The agency’s warning letter told the New Ocean Trading (USA) Inc. that the FDA found “serious violations” of the seafood Hazard Analysis and Critical Control Point (HACCP) regulation at the importer’s facility.
In the warning letter, FDA said “there must be evidence that all fish and fishery products offered for entry into the United States have been processed under conditions that comply with (applicable U.S. laws and regulations).” If such evidence does not exist, FDA’s warning said the seafood importer’s products will be denied entry to the U.S.
“You do not have or have not implemented written verification procedures, product specifications, and an affirmative step for ensuring that the fishery products you import are processed in compliance with the Seafood HACCP regulation…” FDA continued.
“Specifically, you failed to provide written verification procedures, product specifications, and an affirmative steps for the IQF Frozen Shrimp … Frozen Frog Legs… and Frozen Shrimps PND… For the IQF Frozen Shrimp PND … you failed to provide written verification procedures and product specifications.”

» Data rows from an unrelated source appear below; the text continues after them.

(* ===== verification/LeafInsert.v ===== *)
(** Insertion into a leaf page (src/nodes/leaf_node.rs, [insert]): every branch keeps
    the representation invariant and changes the page's entries as specified. *)
From stdpp Require Import base numbers list sorting.
From Stdlib Require Import ZArith Lia.
From S2P Require Import Prelude Bits NodeMeta LeafMeta LeafNode LeafLayout Entries LeafRepr LeafSearch.

(** The bytes a record takes: key after the prefix, and value. *)
Definition kv_size (n : LeafNode) (key value : bytes) : Z :=
  zlen key - prefix_len n + zlen value.

(** Why an insertion is refused. *)
Definition no_room (n : LeafNode) (key value : bytes) (max_fence_len : Z) : Prop :=
  remaining_size (meta n) < kv_size n key value ∨
  full_with_fences n (kv_size n key value + KV_META_SIZE) max_fence_len = Ret true.

Section insert.
Context (n : LeafNode) (p : page).
Hypothesis HR : Repr n p.
Context (key value : bytes) (op : OpType).
Hypothesis Hkey : in_range (p_fences p) key.
Hypothesis Hok : entry_ok (mkEntry key op value).

Local Abbreviation pl := (prefix_len n).
Local Abbreviation fc := (first_meta_pos_after_fence n).
Local Abbreviation es := (p_entries p).
Local Abbreviation nf := (length (fence_slots pl (p_fences p))).
Local Abbreviation kv := (kv_size n key value).

(** [n'] holds the entry, in the same page, with at most the record's space gone. *)
Definition inserted (n' : LeafNode) : Prop :=
  ∃ p', Repr n' p' ∧ p_fences p' = p_fences p ∧ p_entries p' = upsert key op value es ∧
    same_header n n' ∧
    remaining_size (meta n) - (kv + KV_META_SIZE) <= remaining_size (meta n') <= remaining_size (meta n) ∧
    (op_eqb op OpDelete = true → find_entry key es ≠ None →
     remaining_size (meta n') = remaining_size (meta n)).

Lemma key_bounds :
  0 <= pl <= zlen key ∧ zlen key < 2 ^ 14 ∧ 0 <= zlen value < 2 ^ 15 ∧ 0 <= kv.
Proof.
  destruct (range_prefix n p HR key Hkey) as [Hb _]. destruct Hok as (Hk & Hv & _).
  cbn in Hk, Hv. pose proof (zlen_nonneg value). unfold kv_size. lia.
Qed.

Lemma key_u16 : as_u16 (zlen key) = zlen key.
Proof. pose proof key_bounds. apply as_u16_id. unfold U16. lia. Qed.

Lemma value_u16 : as_u16 (zlen value) = zlen value.
Proof. pose proof key_bounds. apply as_u16_id. unfold U16. lia. Qed.

Lemma post_fix_ok : subu (as_u16 (zlen key)) pl = Ret (zlen key - pl).
Proof. pose proof key_bounds. rewrite key_u16, subu_ok by lia. done. Qed.

Lemma kv_len_ok : add16 (zlen key - pl) (as_u16 (zlen value)) = Ret kv.
Proof.
  pose proof key_bounds. rewrite value_u16, add16_ok by (unfold U16; lia). done.
Qed.

Lemma suffix_all : take (Z.to_nat (zlen key - pl)) (drop (Z.to_nat pl) key) = drop (Z.to_nat pl) key.
Proof. apply take_ge. rewrite length_drop. unfold zlen. lia. Qed.

Lemma value_all : take (Z.to_nat (zlen value)) value = value.
Proof. apply take_ge. unfold zlen. lia. Qed.

Lemma rem_bounds :
  0 <= remaining_size (meta n) ∧
  KV_META_SIZE * zlen (page_slots pl p) + remaining_size (meta n) <= 32736 ∧
  0 <= KV_META_SIZE * zlen (page_slots pl p).
Proof.
  pose proof (lo_rem _ _ (re_layout _ _ HR)).
  pose proof (layout_fits _ _ (re_layout _ _ HR)) as (? & ? & ?).
  pose proof (zlen_nonneg (page_slots pl p)).
  unfold MAX_LEAF_PAGE_SIZE, LEAF_HEADER, KV_META_SIZE in *. lia.
Qed.

(** ** The key is present *)
Section existing.
Context (r : krec).
Hypothesis Hr : p_recs p !! lb key es = Some r.
Hypothesis Hkr : k_key r = key.

Local Abbreviation pos := (fc + Z.of_nat (lb key es)).

Lemma existing_upsert b o :
  p_entries (set_rec p (lb key es) (mkKrec (overwrite (k_ent r) op value) b o)) =
    upsert key op value es.
Proof.
  rewrite set_rec_entries. symmetry. apply upsert_existing; [|exact Hkr].
  by apply p_entries_lookup.
Qed.

Lemma existing_data_inserted d b o :
  Repr (set_data n d) (set_rec p (lb key es) (mkKrec (overwrite (k_ent r) op value) b o)) →
  inserted (set_data n d).
Proof.
  intros HR'. eexists. split; [exact HR'|]. split; [done|]. split; [apply existing_upsert|].
  split; [done|]. split; [|done].
  pose proof key_bounds. cbn [set_data meta]. unfold KV_META_SIZE. lia.
Qed.

Lemma overwrite_ent : op_eqb op OpDelete = false → overwrite (k_ent r) op value = mkEntry key op value.
Proof. intros H. unfold overwrite. rewrite H. by rewrite <- Hkr. Qed.

Lemma insert_delete :
  op = OpDelete →
  ∃ n', insert_existing n pos key value op = Ret (true, n') ∧ inserted n'.
Proof.
  intros Hop. unfold insert_existing. rewrite Hop. cbn [op_eqb bool_decide decide].
  change (op_eqb OpDelete OpDelete) with true. cbv iota.
  pose proof (repr_rec_ok n p HR _ r Hr) as [_ (H1 & H2 & H3 & H4 & _)].
  destruct (update_rec n p HR _ r mark_as_deleted OpDelete (k_val r) (k_ref r) Hr)
    as (d & -> & HR'); [done|done|by intros; apply pack_set_op|].
  ret_step. eexists. split; [done|].
  apply (existing_data_inserted d (k_ref r) (k_off r)). unfold overwrite. rewrite Hop. exact HR'.
Qed.

(** The first steps of the two branches that write a value. *)
Lemma existing_value_prefix :
  op_eqb op OpDelete = false →
  insert_existing n pos key value op =
    (if zlen value <=? zlen (k_val r) then
       d ← blit (data n) (k_off r + (zlen key - pl)) value;
       n' ← update_kv_meta (set_data n d) pos (λ m, set_op_type (set_value_len m (zlen value)) op);
       Ret (true, n')
     else if remaining_size (meta n) <? kv then Ret (false, n)
     else
       _ ← assert_ (negb (op_eqb op OpCache));
       low ← current_lowest_offset n;
       off ← subu low kv;
       n1 ← update_kv_meta n pos
              (λ m, set_offset (set_op_type (set_value_len m (zlen value)) op) off);
       suffix ← slice_from key pl;
       d1 ← blit (data n1) off (take (Z.to_nat (zlen key - pl)) suffix);
       d2 ← blit d1 (off + (zlen key - pl)) value;
       r ← subu (remaining_size (meta n1)) kv;
       Ret (true, set_remaining_size (set_data n1 d2) r)).
Proof.
  intros Hop. unfold insert_existing. rewrite Hop, post_fix_ok. ret_step.
  rewrite kv_len_ok, value_u16. ret_step.
  rewrite (repr_first n p HR), <- Nat2Z.inj_add, (repr_get n p HR _ r Hr). ret_step.
  rewrite (repr_value n p HR _ r Hr). ret_step.
  pose proof (repr_rec_ok n p HR _ r Hr) as [_ (_ & Hv & _)].
  pose proof (zlen_nonneg (k_val r)). rewrite as_u16_id by (unfold U16, k_val in *; lia).
  by rewrite value_all.
Qed.

Lemma new_rec_ok b o : real_offset_ok o → rec_ok (mkKrec (mkEntry key op value) b o).
Proof. done. Qed.

Lemma new_pack_ok o :
  real_offset_ok o → pack_ok o (zlen key) (zlen value) (preview_of key pl).
Proof. intros Ho. apply (rec_pack_ok pl (mkKrec (mkEntry key op value) false o)). done. Qed.

Lemma shrink_body old :
  zlen value <= zlen old →
  take (Z.to_nat (zlen key - pl + zlen value))
    (splice (drop (Z.to_nat pl) key ++ old) (zlen key - pl) value) =
  drop (Z.to_nat pl) key ++ value.
Proof.
  intros H. pose proof key_bounds as (Hb & _).
  assert (length (drop (Z.to_nat pl) key) = Z.to_nat (zlen key - pl)) as Hl.
  { rewrite length_drop. unfold zlen in *. lia. }
  unfold splice. rewrite (take_app_length' (drop _ key)) by lia. rewrite app_assoc.
  apply take_app_length'. rewrite length_app, Hl. unfold zlen in *. lia.
Qed.

Lemma set_value_pack o :
  pack_ok (k_off r) (zlen (k_key r)) (zlen (k_val r)) (preview_of (k_key r) pl) → real_offset_ok o →
  set_offset (set_op_type (set_value_len (s_meta (rec_slot pl r)) (zlen value)) op) o =
    s_meta (rec_slot pl (mkKrec (mkEntry key op value) (k_ref r) o)).
Proof.
  intros Hp Ho. pose proof key_bounds as (_ & _ & Hv & _). cbn [s_meta rec_slot].
  rewrite pack_set_value_len by done.
  rewrite pack_set_op; [by rewrite pack_set_offset, Hkr|].
  destruct Hp as (? & ? & ? & ? & ?). done.
Qed.

Lemma insert_in_place :
  op_eqb op OpDelete = false → zlen value <= zlen (k_val r) →
  ∃ n', insert_existing n pos key value op = Ret (true, n') ∧ inserted n'.
Proof.
  intros Hop Hlen. rewrite existing_value_prefix by done.
  apply Z.leb_le in Hlen as Hlen'. rewrite Hlen'.
  pose proof key_bounds as (Hb & Hk & Hv & _). pose proof Hok as (_ & _ & _ & Hvb & _).
  pose proof (repr_rec_ok n p HR _ r Hr) as Hrec. pose proof (proj1 Hrec) as Hoff.
  pose proof (repr_slot n p _ r Hr) as Hs.
  set (r' := mkKrec (mkEntry key op value) (k_ref r) (k_off r)).
  assert (set_op_type (set_value_len (s_meta (rec_slot pl r)) (zlen value)) op =
          s_meta (rec_slot pl r')) as Hf.
  { unfold r'. by rewrite <- set_value_pack by (done || by apply rec_pack_ok). }
  destruct (layout_rewrite _ _ _ _ (zlen key - pl) value
              (λ m, set_op_type (set_value_len m (zlen value)) op) (re_layout _ _ HR) Hs)
    as (d & d' & Hd & Hu & HL); auto; rewrite ?rec_body_len, ?Hf; rewrite ?Hkr; try lia.
  { by apply rec_real. }
  { by apply pack_meta_wf, new_pack_ok. }
  change (k_off r) with (s_off (rec_slot pl r)). rewrite Hd. ret_step.
  rewrite (repr_first n p HR), <- Nat2Z.inj_add, Hu. ret_step. eexists. split; [done|].
  apply (existing_data_inserted d' (k_ref r) (k_off r)).
  rewrite overwrite_ent by done. apply (repr_set_rec n p HR _ _ r); auto.
  { by apply new_rec_ok. }
  rewrite Hf in HL. cbn [s_body rec_slot] in HL. rewrite Hkr, shrink_body in HL by done. exact HL.
Qed.

(** Writing key and value one after the other writes the record. *)
Lemma write_record d off :
  0 <= off → off + kv <= zlen d →
  blit d off (drop (Z.to_nat pl) key) = Ret (splice d off (drop (Z.to_nat pl) key)) ∧
  blit (splice d off (drop (Z.to_nat pl) key)) (off + (zlen key - pl)) value =
    Ret (splice d off (drop (Z.to_nat pl) key ++ value)).
Proof.
  intros Ho Hd. pose proof key_bounds as (Hb & _ & Hv & _). unfold kv_size in Hd.
  assert (zlen (drop (Z.to_nat pl) key) = zlen key - pl) as Hl by by apply zlen_drop.
  split; [apply blit_ok; lia|].
  rewrite blit_ok by (rewrite ?zlen_splice; lia). f_equal. rewrite <- Hl. apply splice_app; lia.
Qed.

Lemma insert_move :
  op_eqb op OpDelete = false → op ≠ OpCache → zlen (k_val r) < zlen value →
  kv <= remaining_size (meta n) →
  ∃ n', insert_existing n pos key value op = Ret (true, n') ∧ inserted n'.
Proof.
  intros Hop Hoc Hlen Hroom. rewrite existing_value_prefix by done.
  zcase (zlen value <=? zlen (k_val r)); [lia|]. zcase (remaining_size (meta n) <? kv); [lia|].
  rewrite assert_true by (by destruct op). ret_step.
  pose proof key_bounds as (Hb & Hk & Hv & Hkv). pose proof rem_bounds as (Hr0 & Hr1 & Hr2).
  pose proof (layout_fits _ _ (re_layout _ _ HR)) as (Hfit & _).
  pose proof Hok as (_ & _ & Hkb & Hvb & _). pose proof (repr_rec_ok n p HR _ r Hr) as Hrec.
  rewrite (layout_lowest _ _ (re_layout _ _ HR)). ret_step.
  rewrite subu_ok by lia. ret_step. set (off := KV_META_SIZE * _ + _ - _).
  assert (real_offset_ok off) as Hoff by (unfold real_offset_ok, off; lia).
  set (r' := mkKrec (mkEntry key op value) (k_ref r) off).
  pose proof (repr_slot n p _ r Hr) as Hs.
  assert (set_offset (set_op_type (set_value_len (s_meta (rec_slot pl r)) (zlen value)) op) off =
          s_meta (rec_slot pl r')) as Hf by (apply set_value_pack; [by apply rec_pack_ok|done]).
  assert (meta_wf (s_meta (rec_slot pl r'))) as Hwf by by apply pack_meta_wf, new_pack_ok.
  rewrite (repr_first n p HR), <- Nat2Z.inj_add.
  rewrite (update_kv_meta_spec _ _ (re_layout _ _ HR) _ _ _ Hs) by (rewrite Hf; done).
  rewrite Hf. ret_step. rewrite slice_from_ok by done. ret_step. rewrite suffix_all.
  cbn [set_data data meta]. set (d1 := splice (data n) _ _).
  assert (zlen d1 = zlen (data n)) as Hd1 by apply (playout_write_meta _ _ _ (re_layout _ _ HR) _ _ _ Hs Hwf).
  destruct (write_record d1 off) as [-> Hw]; [unfold off; lia..|]. ret_step.
  rewrite Hw. ret_step. rewrite subu_ok by lia. ret_step. eexists. split; [done|].
  assert (zlen (s_body (rec_slot pl r')) = kv) as Hbody by (by rewrite rec_body_len).
  pose proof (layout_move _ _ (re_layout _ _ HR) _ _ (rec_slot pl r') Hs) as HL.
  rewrite Hbody in HL. exists (set_rec p (lb key es) r'). split.
  - apply (repr_set_rec n p HR _ _ r); auto; [by apply new_rec_ok|].
    apply HL; auto; [by apply pack_real|].
    apply Forall_app_2; [by apply Forall_drop|done].
  - split; [done|]. split.
    + rewrite <- (existing_upsert (k_ref r) off). unfold r'. by rewrite overwrite_ent.
    + split; [done|]. split; [|by rewrite Hop].
      cbn [set_remaining_size set_meta set_remaining meta remaining_size].
      unfold KV_META_SIZE. lia.
Qed.
End existing.

(** ** The key is new *)
Lemma insert_at_slots q i r' :
  page_slots q (mkPage (p_fences p) (insert_at i r' (p_recs p))) =
    insert_at (length (fence_slots q (p_fences p)) + i) (rec_slot q r') (page_slots q p).
Proof.
  unfold page_slots, insert_at. cbn [p_fences p_recs].
  rewrite take_app_add, drop_app_add, map_app, <- app_assoc. cbn [map].
  by rewrite !fmap_take, !fmap_drop.
Qed.

Lemma repr_insert_rec n' r' :
  find_entry key es = None → k_ent r' = mkEntry key op value → rec_ok r' →
  prefix_len n' = pl → leaf_has_fence n' = leaf_has_fence n →
  Layout n' (insert_at (nf + lb key es) (rec_slot pl r') (page_slots pl p)) →
  let p' := mkPage (p_fences p) (insert_at (lb key es) r' (p_recs p)) in
  Repr n' p' ∧ p_entries p' = upsert key op value es.
Proof.
  intros Hnone Hent Hr' Hpl Hfl HL p'.
  assert (p_entries p' = upsert key op value es) as He.
  { rewrite upsert_new.
    - unfold p', p_entries at 1, insert_at. cbn [p_recs]. rewrite map_app. cbn [map].
      rewrite Hent. unfold p_entries. by rewrite <- !fmap_take, <- !fmap_drop.
    - rewrite find_entry_lb in Hnone by apply (re_order _ _ HR).
      destruct (es !! _) as [e|]; [|done]. apply key_eqb_ne.
      by destruct (key_eqb (e_key e) key). }
  split; [|done]. pose proof (re_range _ _ HR). pose proof (re_order _ _ HR).
  destruct HR. split; change (p_fences p') with (p_fences p); rewrite ?He; auto; try congruence.
  - unfold p'. by rewrite Hpl, insert_at_slots.
  - unfold p'. cbn [p_recs]. rewrite insert_at_perm. by constructor.
  - by apply upsert_ordered.
  - by apply (upsert_keys (in_range (p_fences p))).
Qed.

Meanwhile, a seafood processing facility in Taiwan, that was inspected Sept. 22-23, 2015, was the target of a Feb. 4 warning letter that was recently made public. It went to the Hochico Marine Processing Company and also concerned violations of seafood HACCP regulations.
“Accordingly, your frozen mahi-mahi products are adulterated, in that they have been prepared, packed, or held under conditions whereby they may have been rendered injurious to health,” FDA told the seafood processor in Yian, Taiwan.
In the warning letter, FDA spelled out several options for how the company could correct “significant deviations “ in its seafood HACCP plan.